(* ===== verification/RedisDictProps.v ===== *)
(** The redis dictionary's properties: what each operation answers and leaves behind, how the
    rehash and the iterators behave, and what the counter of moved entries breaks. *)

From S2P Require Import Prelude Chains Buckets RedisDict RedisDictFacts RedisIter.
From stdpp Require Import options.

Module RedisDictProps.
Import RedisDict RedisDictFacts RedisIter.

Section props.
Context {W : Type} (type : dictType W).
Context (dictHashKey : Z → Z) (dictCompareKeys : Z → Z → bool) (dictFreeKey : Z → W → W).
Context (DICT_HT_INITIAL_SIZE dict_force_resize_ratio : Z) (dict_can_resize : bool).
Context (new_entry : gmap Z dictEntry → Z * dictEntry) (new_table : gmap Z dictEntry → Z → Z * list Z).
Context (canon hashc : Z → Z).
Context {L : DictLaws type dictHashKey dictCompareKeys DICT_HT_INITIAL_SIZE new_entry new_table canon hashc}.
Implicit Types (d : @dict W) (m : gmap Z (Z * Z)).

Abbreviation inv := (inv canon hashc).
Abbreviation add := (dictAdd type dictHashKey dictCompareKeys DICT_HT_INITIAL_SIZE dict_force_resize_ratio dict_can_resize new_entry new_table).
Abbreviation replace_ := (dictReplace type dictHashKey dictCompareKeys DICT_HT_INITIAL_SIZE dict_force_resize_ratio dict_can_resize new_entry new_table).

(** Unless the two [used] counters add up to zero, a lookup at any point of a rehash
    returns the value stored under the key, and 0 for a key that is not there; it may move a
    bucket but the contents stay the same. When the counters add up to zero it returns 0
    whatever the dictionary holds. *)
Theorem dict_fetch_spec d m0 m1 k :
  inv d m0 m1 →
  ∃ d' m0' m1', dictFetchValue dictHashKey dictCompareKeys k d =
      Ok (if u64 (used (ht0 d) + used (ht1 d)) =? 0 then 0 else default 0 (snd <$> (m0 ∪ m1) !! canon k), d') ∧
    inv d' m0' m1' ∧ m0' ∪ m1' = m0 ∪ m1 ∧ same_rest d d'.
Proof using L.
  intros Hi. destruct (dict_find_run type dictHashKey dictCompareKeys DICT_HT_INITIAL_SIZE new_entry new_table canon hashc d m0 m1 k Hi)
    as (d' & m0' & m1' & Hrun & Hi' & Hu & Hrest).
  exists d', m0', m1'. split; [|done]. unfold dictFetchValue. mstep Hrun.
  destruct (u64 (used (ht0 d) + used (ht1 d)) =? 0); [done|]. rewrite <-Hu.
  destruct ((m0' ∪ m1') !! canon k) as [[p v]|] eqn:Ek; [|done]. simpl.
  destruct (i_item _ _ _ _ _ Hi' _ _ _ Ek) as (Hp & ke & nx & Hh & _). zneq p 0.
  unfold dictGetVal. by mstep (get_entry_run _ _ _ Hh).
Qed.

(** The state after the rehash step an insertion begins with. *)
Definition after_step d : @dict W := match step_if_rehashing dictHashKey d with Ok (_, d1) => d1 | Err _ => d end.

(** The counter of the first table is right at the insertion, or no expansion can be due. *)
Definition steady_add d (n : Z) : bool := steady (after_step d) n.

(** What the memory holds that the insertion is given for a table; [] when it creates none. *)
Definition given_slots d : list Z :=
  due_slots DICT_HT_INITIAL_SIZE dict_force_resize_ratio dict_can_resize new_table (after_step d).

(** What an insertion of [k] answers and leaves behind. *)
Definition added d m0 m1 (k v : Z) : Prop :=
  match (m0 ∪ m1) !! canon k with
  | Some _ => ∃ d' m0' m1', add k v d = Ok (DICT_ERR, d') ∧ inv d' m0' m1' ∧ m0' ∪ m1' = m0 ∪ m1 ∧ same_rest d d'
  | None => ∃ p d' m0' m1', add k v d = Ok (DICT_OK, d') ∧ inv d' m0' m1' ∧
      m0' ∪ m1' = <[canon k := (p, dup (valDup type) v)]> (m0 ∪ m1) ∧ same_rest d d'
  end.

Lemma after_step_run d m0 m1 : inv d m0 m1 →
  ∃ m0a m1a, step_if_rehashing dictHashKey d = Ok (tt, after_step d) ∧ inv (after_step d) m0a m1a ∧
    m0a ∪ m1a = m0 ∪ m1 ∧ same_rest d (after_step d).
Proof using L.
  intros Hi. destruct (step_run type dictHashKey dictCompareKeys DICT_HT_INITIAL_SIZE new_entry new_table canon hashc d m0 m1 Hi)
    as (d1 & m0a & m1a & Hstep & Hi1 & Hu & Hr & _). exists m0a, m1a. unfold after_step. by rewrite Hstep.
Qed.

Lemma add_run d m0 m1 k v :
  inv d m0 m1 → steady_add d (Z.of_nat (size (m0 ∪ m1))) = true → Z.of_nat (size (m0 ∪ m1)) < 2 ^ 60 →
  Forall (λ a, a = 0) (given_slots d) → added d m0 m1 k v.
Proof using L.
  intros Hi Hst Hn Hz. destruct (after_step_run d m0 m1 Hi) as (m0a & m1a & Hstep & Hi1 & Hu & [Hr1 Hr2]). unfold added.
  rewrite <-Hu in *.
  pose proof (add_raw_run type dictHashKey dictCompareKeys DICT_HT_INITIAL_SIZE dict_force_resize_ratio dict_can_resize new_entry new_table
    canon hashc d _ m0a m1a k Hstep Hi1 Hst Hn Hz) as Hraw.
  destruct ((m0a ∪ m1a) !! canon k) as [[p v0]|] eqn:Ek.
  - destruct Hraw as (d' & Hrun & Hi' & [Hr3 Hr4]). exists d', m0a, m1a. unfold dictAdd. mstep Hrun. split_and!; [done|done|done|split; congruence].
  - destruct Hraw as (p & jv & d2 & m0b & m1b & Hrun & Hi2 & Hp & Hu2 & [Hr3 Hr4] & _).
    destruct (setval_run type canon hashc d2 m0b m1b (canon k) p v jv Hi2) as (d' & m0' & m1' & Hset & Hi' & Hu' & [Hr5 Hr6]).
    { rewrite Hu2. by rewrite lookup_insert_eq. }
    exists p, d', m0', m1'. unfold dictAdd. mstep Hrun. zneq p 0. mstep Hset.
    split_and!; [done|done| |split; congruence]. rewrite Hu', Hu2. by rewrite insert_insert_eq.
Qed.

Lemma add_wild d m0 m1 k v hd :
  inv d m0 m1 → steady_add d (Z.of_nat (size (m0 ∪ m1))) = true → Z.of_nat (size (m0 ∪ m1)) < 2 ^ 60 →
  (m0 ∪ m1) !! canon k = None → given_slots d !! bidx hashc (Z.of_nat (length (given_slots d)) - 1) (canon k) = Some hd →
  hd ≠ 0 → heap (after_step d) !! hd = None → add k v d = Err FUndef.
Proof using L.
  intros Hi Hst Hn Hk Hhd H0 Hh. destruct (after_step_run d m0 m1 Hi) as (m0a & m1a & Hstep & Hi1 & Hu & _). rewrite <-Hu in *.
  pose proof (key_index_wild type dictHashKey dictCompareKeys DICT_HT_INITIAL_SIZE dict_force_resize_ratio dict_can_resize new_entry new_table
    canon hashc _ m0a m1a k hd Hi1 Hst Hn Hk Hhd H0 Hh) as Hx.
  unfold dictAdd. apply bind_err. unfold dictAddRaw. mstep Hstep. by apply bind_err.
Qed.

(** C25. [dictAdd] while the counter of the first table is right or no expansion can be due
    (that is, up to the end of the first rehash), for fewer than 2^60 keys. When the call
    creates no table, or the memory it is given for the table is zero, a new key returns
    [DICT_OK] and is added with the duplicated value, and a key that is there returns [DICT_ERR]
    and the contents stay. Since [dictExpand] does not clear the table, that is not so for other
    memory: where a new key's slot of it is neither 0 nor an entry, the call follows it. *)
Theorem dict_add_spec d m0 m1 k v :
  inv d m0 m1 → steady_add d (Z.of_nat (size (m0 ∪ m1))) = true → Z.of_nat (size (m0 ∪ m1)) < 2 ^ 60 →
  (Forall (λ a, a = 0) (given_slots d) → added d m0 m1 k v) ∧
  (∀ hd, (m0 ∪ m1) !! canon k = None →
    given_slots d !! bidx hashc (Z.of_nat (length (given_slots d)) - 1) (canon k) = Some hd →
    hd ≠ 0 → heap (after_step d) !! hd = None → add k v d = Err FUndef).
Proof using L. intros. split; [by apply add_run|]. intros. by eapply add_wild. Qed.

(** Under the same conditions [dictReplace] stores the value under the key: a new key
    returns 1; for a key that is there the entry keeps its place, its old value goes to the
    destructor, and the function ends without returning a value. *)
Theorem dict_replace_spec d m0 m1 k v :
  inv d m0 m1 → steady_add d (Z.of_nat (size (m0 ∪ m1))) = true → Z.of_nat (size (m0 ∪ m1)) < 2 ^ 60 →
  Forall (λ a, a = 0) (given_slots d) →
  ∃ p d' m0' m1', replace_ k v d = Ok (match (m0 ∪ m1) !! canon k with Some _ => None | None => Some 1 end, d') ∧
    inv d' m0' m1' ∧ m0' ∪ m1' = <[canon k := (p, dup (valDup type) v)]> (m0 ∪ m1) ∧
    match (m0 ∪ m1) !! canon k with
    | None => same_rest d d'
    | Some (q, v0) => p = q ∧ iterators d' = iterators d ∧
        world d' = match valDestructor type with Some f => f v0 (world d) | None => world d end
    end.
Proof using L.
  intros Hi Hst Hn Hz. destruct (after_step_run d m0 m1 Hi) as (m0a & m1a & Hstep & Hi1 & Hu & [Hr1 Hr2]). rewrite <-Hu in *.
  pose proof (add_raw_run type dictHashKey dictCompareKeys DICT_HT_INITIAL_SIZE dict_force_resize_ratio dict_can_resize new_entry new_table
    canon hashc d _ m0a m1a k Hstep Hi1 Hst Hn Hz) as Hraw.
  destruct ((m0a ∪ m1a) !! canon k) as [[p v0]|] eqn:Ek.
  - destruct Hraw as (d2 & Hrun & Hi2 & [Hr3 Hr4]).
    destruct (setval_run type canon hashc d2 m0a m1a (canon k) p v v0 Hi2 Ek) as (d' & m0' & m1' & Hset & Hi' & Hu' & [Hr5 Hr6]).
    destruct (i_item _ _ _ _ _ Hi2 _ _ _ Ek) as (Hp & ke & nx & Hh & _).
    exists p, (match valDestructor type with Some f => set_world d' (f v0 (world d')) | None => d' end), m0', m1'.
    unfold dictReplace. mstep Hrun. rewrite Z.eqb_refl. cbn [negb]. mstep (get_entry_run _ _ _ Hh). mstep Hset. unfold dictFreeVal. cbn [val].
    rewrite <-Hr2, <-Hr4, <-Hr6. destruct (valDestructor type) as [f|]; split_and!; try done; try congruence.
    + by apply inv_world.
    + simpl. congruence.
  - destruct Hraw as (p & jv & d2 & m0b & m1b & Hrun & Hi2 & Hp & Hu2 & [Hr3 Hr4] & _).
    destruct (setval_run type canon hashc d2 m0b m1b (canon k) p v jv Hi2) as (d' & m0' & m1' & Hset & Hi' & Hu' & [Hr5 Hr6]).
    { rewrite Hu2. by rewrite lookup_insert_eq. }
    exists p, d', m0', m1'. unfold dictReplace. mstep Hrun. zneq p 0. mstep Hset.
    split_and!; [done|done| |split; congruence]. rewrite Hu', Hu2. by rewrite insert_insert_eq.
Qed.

####

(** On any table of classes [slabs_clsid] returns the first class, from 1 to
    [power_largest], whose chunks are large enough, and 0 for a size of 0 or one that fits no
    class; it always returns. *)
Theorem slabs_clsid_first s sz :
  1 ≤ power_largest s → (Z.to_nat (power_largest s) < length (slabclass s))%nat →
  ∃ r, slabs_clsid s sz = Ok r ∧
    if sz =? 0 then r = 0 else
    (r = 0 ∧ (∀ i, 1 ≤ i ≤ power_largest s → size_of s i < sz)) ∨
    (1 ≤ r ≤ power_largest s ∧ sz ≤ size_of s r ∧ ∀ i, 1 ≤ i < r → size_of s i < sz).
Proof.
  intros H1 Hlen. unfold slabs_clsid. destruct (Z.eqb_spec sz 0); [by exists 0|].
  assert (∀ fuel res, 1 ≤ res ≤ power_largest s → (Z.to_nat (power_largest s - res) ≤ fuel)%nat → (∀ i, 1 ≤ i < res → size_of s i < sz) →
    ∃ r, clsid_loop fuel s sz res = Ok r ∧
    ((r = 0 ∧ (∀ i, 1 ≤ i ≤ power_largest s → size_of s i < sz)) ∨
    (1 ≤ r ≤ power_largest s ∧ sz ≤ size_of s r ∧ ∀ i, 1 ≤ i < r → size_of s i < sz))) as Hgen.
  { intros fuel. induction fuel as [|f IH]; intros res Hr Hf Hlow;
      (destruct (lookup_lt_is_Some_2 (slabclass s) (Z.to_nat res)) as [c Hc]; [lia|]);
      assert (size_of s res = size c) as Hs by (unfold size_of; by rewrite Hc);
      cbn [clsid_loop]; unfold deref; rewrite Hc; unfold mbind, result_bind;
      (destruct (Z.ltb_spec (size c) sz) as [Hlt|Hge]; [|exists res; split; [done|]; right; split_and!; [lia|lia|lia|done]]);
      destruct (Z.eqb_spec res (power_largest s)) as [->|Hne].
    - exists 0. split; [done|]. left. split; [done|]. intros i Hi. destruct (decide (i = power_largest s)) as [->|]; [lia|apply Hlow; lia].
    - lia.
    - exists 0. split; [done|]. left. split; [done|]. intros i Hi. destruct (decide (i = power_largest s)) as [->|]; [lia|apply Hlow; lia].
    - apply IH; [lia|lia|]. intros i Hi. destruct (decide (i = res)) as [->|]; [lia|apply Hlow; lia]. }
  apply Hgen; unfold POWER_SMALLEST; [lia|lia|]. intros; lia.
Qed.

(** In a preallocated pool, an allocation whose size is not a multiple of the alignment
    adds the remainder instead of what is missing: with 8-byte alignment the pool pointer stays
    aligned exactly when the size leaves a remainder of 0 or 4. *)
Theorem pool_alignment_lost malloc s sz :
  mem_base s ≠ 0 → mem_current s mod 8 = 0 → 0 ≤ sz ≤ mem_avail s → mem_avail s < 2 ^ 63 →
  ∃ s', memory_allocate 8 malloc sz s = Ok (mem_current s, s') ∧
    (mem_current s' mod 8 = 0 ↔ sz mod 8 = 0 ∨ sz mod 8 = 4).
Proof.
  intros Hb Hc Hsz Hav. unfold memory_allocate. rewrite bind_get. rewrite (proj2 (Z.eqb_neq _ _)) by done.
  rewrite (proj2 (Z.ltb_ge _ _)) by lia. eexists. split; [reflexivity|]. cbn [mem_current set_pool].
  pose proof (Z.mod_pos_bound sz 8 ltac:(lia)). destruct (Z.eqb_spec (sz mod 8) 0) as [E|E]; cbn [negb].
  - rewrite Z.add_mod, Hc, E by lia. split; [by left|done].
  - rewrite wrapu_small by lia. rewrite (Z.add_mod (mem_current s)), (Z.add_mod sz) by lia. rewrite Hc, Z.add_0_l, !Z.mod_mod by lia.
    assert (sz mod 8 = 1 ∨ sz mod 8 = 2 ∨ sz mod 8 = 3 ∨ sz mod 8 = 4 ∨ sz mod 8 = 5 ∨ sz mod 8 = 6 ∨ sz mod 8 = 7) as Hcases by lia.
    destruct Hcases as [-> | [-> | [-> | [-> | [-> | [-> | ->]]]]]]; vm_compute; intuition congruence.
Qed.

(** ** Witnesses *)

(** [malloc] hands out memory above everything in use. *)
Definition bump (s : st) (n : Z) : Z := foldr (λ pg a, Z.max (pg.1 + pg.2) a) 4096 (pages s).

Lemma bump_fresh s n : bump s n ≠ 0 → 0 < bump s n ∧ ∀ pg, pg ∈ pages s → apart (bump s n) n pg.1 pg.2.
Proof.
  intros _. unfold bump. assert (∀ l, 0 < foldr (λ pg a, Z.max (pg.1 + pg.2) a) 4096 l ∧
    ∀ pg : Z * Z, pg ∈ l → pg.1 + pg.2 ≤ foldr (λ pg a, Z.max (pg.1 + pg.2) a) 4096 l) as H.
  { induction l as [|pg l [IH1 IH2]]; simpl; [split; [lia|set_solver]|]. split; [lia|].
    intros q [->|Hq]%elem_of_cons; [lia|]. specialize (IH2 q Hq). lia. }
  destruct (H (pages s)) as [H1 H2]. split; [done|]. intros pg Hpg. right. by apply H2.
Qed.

####

*ABOUT THIS TASK*
Say how many lines in the records hold the string "bidx", please, and add no other words.

*EXERCISE SOLUTION*
2